Entries taken from a collection
= = = =
(** ** What the scan collects *)

Definition keeps (p : pool) (h : HealthContext) (i : nat) : bool :=
  negb (actively_unhealthy p h i) && bool_decide (passively_ejected p h i = None).

Definition ejection_of (p : pool) (h : HealthContext) (i : nat) : option (nat * Z) :=
  if actively_unhealthy p h i then None else (i,.) <$> passively_ejected p h i.

Lemma scan_spec {T} (push : T -> nat -> T) p h idxs : forall s ej,
  foldl (scan_target push p h) (s, ej) idxs
  = (foldl push s (List.filter (keeps p h) idxs), ej ++ omap (ejection_of p h) idxs).
Proof.
  induction idxs as [|i idxs IH]; intros s ej; cbn [foldl]; [simpl; by rewrite app_nil_r|].
  unfold scan_target at 2. cbn [List.filter omap list_omap]. unfold keeps at 1, ejection_of at 1.
  destruct (actively_unhealthy p h i); cbn [negb andb]; [apply IH|].
  destruct (passively_ejected p h i) as [t|] eqn:E.
  - rewrite IH, bool_decide_false by done. by rewrite <- app_assoc.
  - rewrite IH, bool_decide_true by done. done.
Qed.

Lemma scan_in_range_spec {T} (push : T -> nat -> T) p h idxs s ej :
  Forall (fun i => i < length (targets p))%nat idxs ->
  foldl (scan_in_range push p h) (s, ej) idxs = foldl (scan_target push p h) (s, ej) idxs.
Proof.
  intros H. revert s ej. induction H as [|i idxs Hi _ IH]; intros s ej; [done|]. cbn [foldl].
  unfold scan_in_range at 2. rewrite (proj2 (Nat.leb_gt _ _)) by done.
  destruct (scan_target push p h (s, ej) i). apply IH.
Qed.
(** ** What a preference may return *)

(** A choice that narrows [l] without emptying it. *)
Definition narrows (l : list nat) (r : list nat * bool) : Prop :=
  r.2 = false /\ sublist r.1 l /\ (l <> [] -> r.1 <> []).

Lemma narrows_refl l : narrows l (l, false).
Proof. by split. Qed.

Lemma narrows_filter l f r :
  narrows l r -> narrows l (match List.filter f l with [] => r | x :: k => (x :: k, false) end).
Proof.
  intros Hr. destruct (List.filter f l) as [|x k] eqn:E; [done|]. split; [done|]. split; [|done].
  rewrite <- E. apply filter_sublist.
Qed.

Lemma narrows_or_match l f : narrows l (match List.filter f l with [] => (l, false) | k => (k, false) end).
Proof. assert (H := narrows_filter l f (l, false) (narrows_refl l)). by destruct (List.filter f l). Qed.

Lemma failover_priority_narrows l ranks : narrows l (preferred_failover_priority_candidates l ranks, false).
Proof.
  unfold preferred_failover_priority_candidates. destruct (_ =? USIZE_MAX); [apply narrows_refl|].
  assert (H := narrows_or_match l (fun idx => priority_rank ranks idx =? foldl (fun best idx =>
    let rank := priority_rank ranks idx in if rank <? best then rank else best) USIZE_MAX l)).
  by destruct (List.filter _ l).
Qed.

Lemma tier_narrows t l r :
  (forall i, 0 <= locality_rank t i) -> narrows l r ->
  narrows l (match (foldl (tier_step t) (3, []) l).2 with [] => r | x :: k => (x :: k, false) end).
Proof.
  intros Hpos Hr. rewrite tier_loop by done. cbn [snd]. destruct (best_tier t l <? 3); [|done].
  by apply narrows_filter.
Qed.

(** Either the choice narrows the candidates, or strict mode fell back to the
    local endpoints of the scope because no candidate is local. *)
Definition strict_fallback (t : locality_tables) (l scope : list nat) (r : list nat * bool) : Prop :=
  r.2 = true /\ r.1 = List.filter (is_local t) scope /\ r.1 <> [] /\ List.filter (is_local t) l = [].

Lemma strict_choice t l scope :
  narrows l (strict_local_candidates t l scope)
  \/ strict_fallback t l scope (strict_local_candidates t l scope).
Proof.
  unfold strict_local_candidates. destruct (local_locality_mask t); [left; apply narrows_refl|].
  destruct (List.filter (is_local t) l) as [|x k] eqn:E.
  - destruct (List.filter (is_local t) scope) as [|y m] eqn:E'; [left; apply narrows_refl|right].
    unfold strict_fallback. cbn [fst snd]. by rewrite E', E.
  - left. split; [done|]. split; [|done]. rewrite <- E. apply filter_sublist.
Qed.

Lemma preference_choice t l0 scope lb fe :
  (forall i, 0 <= locality_rank t i) ->
  let l := without_gateways t l0 in
  let r := preferred_locality_candidates t l0 scope lb fe in
  narrows l r \/ strict_fallback t l scope r.
Proof.
  intros Hpos l r. subst r. unfold preferred_locality_candidates. fold l.
  set (tl := match target_locality_ranks t with [] => _ | _ => _ end).
  assert (Ht : narrows l tl \/ strict_fallback t l scope tl).
  { subst tl. destruct (target_locality_ranks t).
    - destruct (locality_lb_strict t); [apply strict_choice|left; apply narrows_refl].
    - left. apply tier_narrows; [done|]. destruct (lb ≫= failover_target_matches); [|apply narrows_refl].
      apply narrows_or_match. }
  set (rl := match lb ≫= failover_priority_ranks with Some _ => _ | None => _ end).
  assert (Hr : narrows l rl \/ strict_fallback t l scope rl).
  { subst rl. destruct (lb ≫= failover_priority_ranks); [|done].
    destruct fe; [left; apply failover_priority_narrows|done]. }
  destruct (match lb with Some st => negb (enabled st) | None => false end); [left; apply narrows_refl|].
  destruct (lb ≫= distribute_weights) as [w|]; [|done].
  destruct (List.filter (weighted w) l) as [|x k] eqn:E; [done|]. left. split; [done|]. split; [|done].
  rewrite <- E. apply filter_sublist.
Qed.

Lemma without_gateways_sublist t l : sublist (without_gateways t l) l.
Proof.
  unfold without_gateways. destruct (cross_cluster_failover_present t); [|done].
  destruct (List.filter (is_local t) l) as [|x k] eqn:E; [done|]. rewrite <- E. apply filter_sublist.
Qed.

(** A preference keeps the order of its candidates. *)
Lemma preferred_ascending t l scope lb fe :
  (forall i, 0 <= locality_rank t i) -> StronglySorted lt l -> StronglySorted lt scope ->
  StronglySorted lt (preferred_locality_candidates t l scope lb fe).1.
Proof.
  intros Hpos Hl Hs. destruct (preference_choice t l scope lb fe Hpos) as [(_ & Hsub & _)|(_ & -> & _)].
  - eapply ascending_sublist; [exact Hsub|]. eapply ascending_sublist; [apply without_gateways_sublist|done].
  - eapply ascending_sublist; [apply filter_sublist|done].
Qed.

Lemma without_gateways_cases t l :
  without_gateways t l ⊆ l /\ (l <> [] -> without_gateways t l <> [])
  /\ (cross_cluster_failover_present t = true -> List.filter (is_local t) l <> [] ->
      forall i, i ∈ without_gateways t l -> is_local t i = true).
Proof.
  unfold without_gateways. destruct (cross_cluster_failover_present t); [|done].
  destruct (List.filter (is_local t) l) as [|x k] eqn:E; [done|].
  assert (Hin : forall i, i ∈ x :: k -> i ∈ l /\ is_local t i = true)
    by (intros i; by rewrite <- E, filter_elem).
  split; [intros i Hi; by apply Hin|]. split; [done|]. intros _ _ i Hi. by apply Hin.
Qed.

Lemma preferred_choice_safe (t : locality_tables) (candidates scope : list nat)
    (lb : option LocalityLbState) (fe : bool) :
  (forall i, 0 <= locality_rank t i) -> candidates <> [] -> candidates ⊆ scope ->
  let '(preferred, degraded) := preferred_locality_candidates t candidates scope lb fe in
  preferred <> [] /\ preferred ⊆ scope
  /\ (degraded = false -> preferred ⊆ candidates)
  /\ (degraded = true -> locality_lb_strict t = true /\
        (forall i, i ∈ preferred -> is_local t i = true) /\ (forall i, i ∈ candidates -> is_local t i = false))
  /\ (cross_cluster_failover_present t = true -> (exists i, i ∈ candidates /\ is_local t i = true) ->
      forall i, i ∈ preferred -> is_local t i = true).
Proof.
  intros Hpos Hne Hsub. destruct (without_gateways_cases t candidates) as (Hgs & Hgn & Hgl).
  assert (Hch := preference_choice t candidates scope lb fe Hpos).
  assert (Hlocal : (exists i, i ∈ candidates /\ is_local t i = true) -> List.filter (is_local t) candidates <> []).
  { intros (i & Hi & Hl) E. assert (H : i ∈ List.filter (is_local t) candidates) by (by apply filter_elem).
    rewrite E in H. by apply elem_of_nil in H. }
  assert (Hstrict : (preferred_locality_candidates t candidates scope lb fe).2 = true -> locality_lb_strict t = true).
  { unfold preferred_locality_candidates. by repeat case_match. }
  destruct (preferred_locality_candidates t candidates scope lb fe) as [preferred degraded]. cbn [fst snd] in *.
  destruct Hch as [(Hdeg & Hin & Hnon)|(Hdeg & Hpre & Hnon & Hnil)]; cbn [fst snd] in *; subst.
  - assert (Hin' : forall i, i ∈ preferred -> i ∈ without_gateways t candidates)
      by (intros i Hi; by eapply elem_of_sublist).
    split; [by apply Hnon, Hgn|]. split; [set_solver|]. split; [set_solver|]. split; [done|].
    intros Hx Hex i Hi. apply Hgl; [done|by apply Hlocal|by apply Hin'].
  - split; [done|]. split; [intros i Hi; apply filter_elem in Hi; tauto|]. split; [done|].
    split; [|intros _ _ i Hi; apply filter_elem in Hi; tauto]. intros _. split; [by apply Hstrict|].
    split; [intros i Hi; apply filter_elem in Hi; tauto|]. intros i Hi.
    destruct (is_local t i) eqn:El; [|done]. exfalso.
    assert (Hf : List.filter (is_local t) candidates <> []) by (apply Hlocal; by exists i).
    unfold without_gateways in Hnil. destruct (cross_cluster_failover_present t); [|done].
    destruct (List.filter (is_local t) candidates) as [|x k] eqn:E; [done|].
    assert (Hxl : is_local t x = true) by (assert (H : x ∈ x :: k) by left; rewrite <- E, filter_elem in H; tauto).
    simpl in Hnil. by rewrite Hxl in Hnil.
Qed.

(** Locality preference never loses traffic and never leaks it: from a
    non-empty candidate set it returns a non-empty subset of the scope; an
    unhealthy target is returned only by strict mode, only among the local
    endpoints of the scope and only when no candidate is local; and while any
    local endpoint is healthy a cross-cluster gateway is never preferred, whatever
    the locality settings say. *)
Theorem locality_choice_safe (t : locality_tables) (candidates scope : list nat)
    (lb : option LocalityLbState) (fe : bool) :
  (forall i, 0 <= locality_rank t i) -> candidates <> [] -> candidates ⊆ scope ->
  let '(preferred, degraded) := preferred_locality_candidates t candidates scope lb fe in
  preferred <> [] /\ preferred ⊆ scope
  /\ (degraded = false -> preferred ⊆ candidates)
  /\ (degraded = true -> locality_lb_strict t = true /\
        (forall i, i ∈ preferred -> is_local t i = true) /\ (forall i, i ∈ candidates -> is_local t i = false))
  /\ (cross_cluster_failover_present t = true -> (exists i, i ∈ candidates /\ is_local t i = true) ->
      forall i, i ∈ preferred -> is_local t i = true).
Proof. apply preferred_choice_safe. Qed.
= = = =
» REQUIRED WORK
Report each line in the data above that holds the word "StronglySorted" by copying it.

» OUTPUT OF THE EXERCISE
  (forall i, 0 <= locality_rank t i) -> StronglySorted lt l -> StronglySorted lt scope ->
  StronglySorted lt (preferred_locality_candidates t l scope lb fe).1.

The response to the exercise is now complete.